England didn't exactly set the world a light anyway. They relied on players as their tactics were either wrong or non existent. They relied on Kane and Bellingham yet left them with no support last night. Kane was completely isolated in particular. I also didn't agree with the selection initially. In my opinion, one of Palmer or Foden was needed and Gordon and Rashford aren't really good enough. I'd have picked Madueke for pace personally - but that selection has been highly criticised.
The bottom line is that is a team not really capable of creating much or defending well. An in between team with good individuals and poor tactics. That totally reminds me of Chelsea under Tuchel.
Just get an English manager and have done with it. Howe will be sacked soon.
I think other teams had more flow and cohesion than England largely because the combination of their best XI happened to have a more natural balance to it, or to naturally generate a style more suited to tournament football.
I don't think its very much to do with training ground work, as they have so little time to do any. Plus, that stuff tends to take hold over the medium term following however many weeks and months of perseverance. What it tends to come down to is simply, what is our best XI?
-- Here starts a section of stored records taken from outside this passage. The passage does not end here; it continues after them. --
Lemma encrypt_node_spec T D x ptr n pp s (Q : bool -> pf_context H -> Prop) :
  core T D s -> inner x -> ptr_of s x = Some ptr -> heap s !! ptr = Some n -> ptr_of s (Mht (up x)) = Some pp ->
  (forall T' s', core T' D s' -> cache s' = cache s -> reseal s s' -> reentry x T T' -> msealed s' T' D x ->
     (forall q, q <> ptr -> encrypted <$> heap s' !! q = encrypted <$> heap s !! q) -> Q true s') ->
  (strict = false -> forall s', quiet s s' -> Q false s') ->
  pwp (encrypt_node ptr pp (slot x)) Q s.
Proof using OK.
  intros Hc Hx Hp Hn Hpp HQ HF.
  assert (Hne : Mht (up x) <> x) by (intros E; destruct x as [|m]; [done|]; injection E as E; pose proof (up_lt m ltac:(destruct Hx as [? Hne]; simpl in *; assert (m <> 0) by congruence; lia)); lia).
  assert (Hvp : valid (Mht (up x))) by by apply up_valid. assert (Hv : valid x) by by apply inner_valid.
  destruct (core_node _ _ _ _ (Mht (up x)) _ Hc Hvp Hpp) as (p & Hpn & Op). destruct (core_node _ _ _ _ _ _ Hc Hv Hp) as (n0 & ? & On). simplify_eq.
  assert (Hpq : pp <> ptr) by (intros ->; apply Hne; by eapply ptr_inj).
  unfold encrypt_node, ipf_generate_random_key. apply pwp_bind, pwp_bind. apply (pwp_random strict disk). intros st k h' Hk Hh Hst.
  destruct (PF_FAILURE st) eqn:Ef.
  { destruct Hst as [?|Es]; [done|]. apply pwp_bind, pwp_modify, pwp_ret. cbn beta iota. apply pwp_bind. eapply pwp_update; [done|]. cbn [negb]. apply pwp_ret, HF; [done|].
    split; try done. }
  apply pwp_ret. cbn beta iota. apply pwp_bind. eapply pwp_update; [done|]. cbn [negb]. apply pwp_bind.
  eapply pwp_deref; [simpl; by rewrite lookup_insert_ne|]. destruct (g_cb_aes_gcm_encrypt k (decrypted n)) as [[st1 c] m] eqn:Ee.
  destruct (encrypt_cases strict disk _ _ _ _ _ Ee) as (Hlc & Hm & Hst1). apply pwp_bind. eapply pwp_store; [simpl; by rewrite lookup_insert_ne|].
  apply pwp_bind. eapply pwp_update; [simpl; rewrite lookup_insert_ne by done; apply lookup_insert_eq|]. simpl.
  destruct Hst1 as [->|[Es Hf1]].
  2: { rewrite Hf1. apply pwp_bind, pwp_modify, pwp_ret, HF; [done|]. split; try done. }
  cbn [PF_FAILURE negb PF_STATUS_SUCCESS Z.eqb]. apply pwp_ret.
  destruct (reentry_upd T x k m) as (Hre & Ek & Em & Hsz); [intros i; apply (co_sized _ _ _ _ Hc (Mht i))|done..|].
  set (T' := upd T (up x) _) in *. set (p' := set_decrypted (T' (up x)) p). set (n' := set_encrypted c n).
  match goal with |- Q _ ?s' => set (s1 := s') end.
  assert (Eh : forall q, heap s1 !! q = if decide (q = pp) then Some p' else if decide (q = ptr) then Some n' else heap s !! q).
  { intros q. unfold s1, p', T'. simpl. rewrite upd_eq. pose proof (no_body _ _ _ _ Op) as Eb. simpl in Eb. rewrite <- Eb. destruct (decide (q = pp)) as [->|]; [by rewrite lookup_insert_eq|].
    rewrite lookup_insert_ne by done. destruct (decide (q = ptr)) as [->|]; [by rewrite lookup_insert_eq|]. by rewrite !lookup_insert_ne. }
  assert (Er : reseal s s1).
  { split; try done. intros q. rewrite Eh. destruct (decide (q = pp)) as [->|]; [by rewrite Hpn|]. destruct (decide (q = ptr)) as [->|]; [by rewrite Hn|done]. }
  assert (Ebx : body T' D x = body T D x) by (destruct x as [d|i]; [done|]; apply (re_other _ _ _ Hre); congruence).
  apply (HQ T'); try done.
  - eapply core_reseal; [exact Hc|apply Er|apply Er|intros q; apply shape_skeleton, Er| |].
    + intros y q nq Hy Hq. rewrite Eh. destruct (decide (q = pp)) as [->|Hqp]; [|destruct (decide (q = ptr)) as [->|Hqn]].
      * intros [= <-]. by rewrite (ptr_inj _ _ _ _ _ _ _ Hc Hy Hvp Hq Hpp).
      * intros [= <-]. rewrite (ptr_inj _ _ _ _ _ _ _ Hc Hy Hv Hq Hp), Ebx. apply On.
      * intros Enq. destruct (core_node _ _ _ _ _ _ Hc Hy Hq) as (n1 & ? & O1). simplify_eq. rewrite (no_body _ _ _ _ O1).
        destruct y as [d|i]; [done|]. symmetry. apply (re_other _ _ _ Hre). intros ->. congruence.
    + intros [d|i]; [apply (co_sized _ _ _ _ Hc (Data d))|apply Hsz].
  - exists ptr, n'. rewrite (reseal_ptr _ _ _ Er), Eh, decide_False, decide_True, Ebx, Ek, Em by done. split_and!; try done.
    + unfold sized in *. simpl. rewrite Hlc, (no_body _ _ _ _ On). apply (co_sized _ _ _ _ Hc x).
    + by rewrite <- (no_body _ _ _ _ On).
  - intros q Hq. rewrite Eh. destruct (decide (q = pp)) as [->|]; [by rewrite Hpn|]. by rewrite decide_False.
Qed.

(** ** Loops over the cache *)

Section loop.
Context {A : Type} (step : A -> Z -> SM (pf_context H) (A * bool)) (I : A -> list Z -> pf_context H -> Prop)
  (Q : A * bool -> pf_context H -> Prop) (c0 : lruc_context) (Hok : lruc_ok c0).
Hypothesis (Hpos : forall acc l s c, same_lru (cache s) c -> I acc l s -> I acc l (set_cache c s)).
Hypothesis (Hend : forall acc s, same_lru c0 (cache s) -> I acc (lruc_list c0) s -> Q (acc, true) s).
Hypothesis (Hstep : forall acc l1 k l2 ptr s, lruc_list c0 = l1 ++ k :: l2 -> lruc_map c0 !! k = Some ptr -> same_lru c0 (cache s) ->
  I acc l1 s -> pwp (step acc ptr) (fun r s' => if snd r then cache s' = cache s /\ I (fst r) (l1 ++ [k]) s' else Q r s') s).

Lemma cache_loop_rule l2 : forall fuel k l1 ptr acc s,
  lruc_list c0 = l1 ++ k :: l2 -> lruc_map c0 !! k = Some ptr -> same_lru c0 (cache s) -> lruc_current (cache s) = CNode k ->
  (length l2 < fuel)%nat -> I acc l1 s -> pwp (cache_loop fuel step (Some ptr) acc) Q s.
Proof using Hok Hpos Hend Hstep.
  induction l2 as [|k2 l2 IH]; intros fuel k l1 ptr acc s El Ek Hs Hcur Hf HI; (destruct fuel as [|fuel]; [simpl in Hf; lia|]); cbn [cache_loop];
    apply pwp_bind; (eapply pwp_mono; [by eapply (Hstep acc l1 k)|]); intros [acc1 []] s1 HI1; simpl in HI1; try (by apply pwp_ret); destruct HI1 as [Ec HI1];
    apply pwp_bind; unfold PfInv.pwp at 1, cache_next, lruc_get_next; rewrite Ec; destruct Hs as [Es1 Es2]; rewrite Es1, Hcur;
    (assert (Hni : k ∉ l1) by (pose proof (lru_nodup _ Hok) as Hnd; rewrite El in Hnd; apply NoDup_app in Hnd as (_ & Hd & _); intros Hk; apply (Hd k Hk); left));
    assert (exists x l', lruc_list c0 = x :: l') as (x & l' & Ex) by (rewrite El; destruct l1; eauto); rewrite Ex, <- Ex, El, next_key_spec by done; cbn [head mbind option_bind].
  - simpl. assert (Hsl : same_lru (cache s1) (Lruc (l1 ++ [k]) (lruc_map (cache s)) CNull)) by (split; simpl; congruence).
    destruct fuel; apply pwp_ret, Hend; try (split; simpl; congruence); rewrite El; by apply Hpos.
  - destruct (proj1 (lru_dom _ Hok k2) ltac:(rewrite El; in_list)) as [p2 Ep2]. unfold data_of_key, get_map_node. rewrite Es2, Ep2. cbn [mbind option_bind].
    apply (IH fuel k2 (l1 ++ [k])); [by rewrite El, <- app_assoc|done|split; simpl; congruence|done|simpl in Hf; lia|].
    apply Hpos; [split; simpl; congruence|done].
Qed.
In England's case, I think it's a matter of Kane and Bellingham must play, and fair enough perhaps, they are our only two world class players at the highest club level. However, neither of them has pace to run behind so straight away the team is lacking a fundamental element, and may struggle to get out when under pressure.
Then, our most talented wide players are probably Saka and Rashford, but both of them come to the ball and dribble inside. They never give much width or run in behind. So if we pick our four best attacking players it doesn't naturally provide an effective blend of styles, with threat behind and width. Tuchel tried to overcome this by using different types of wide players, only to find that whilst Gordon and Madueke offer better balance, they have much less quality.
Compare that to France, where their best four front players naturally gel. That's what you want. Or, to have so few outstanding individuals that you just pick according to tactical balance. England haven't ever had either. We want to pick our best players, of course, but they don't really go well together. It's always been like that.
None of which means Tuchel is any good. He might be useless at picking a squad, then a team, and then organising it. I just doubt that even an excellent manager would make much difference. Look at Ancellotti. Probably the best manager of the modern age, with plenty of good players, but even he wasn't able to install cohesion and flow.
None of which lets Tuchel off the hook for the most catastrophic display of in-game decision making I've ever seen. They literally would have had a far better chance to win without a manager last night. I mean, he was deadly wrong twice, firstly in his arrogance to think it was down to him to affect the game from the dugout rather than leaving the players to play, and secondly in the awful, match-losing decisions he then made. I hope the players have told him so (they probably haven't).
However, I think that perhaps the temptation to tinker in games is bourn of how little influence the manager feels he can have on the teams play otherwise.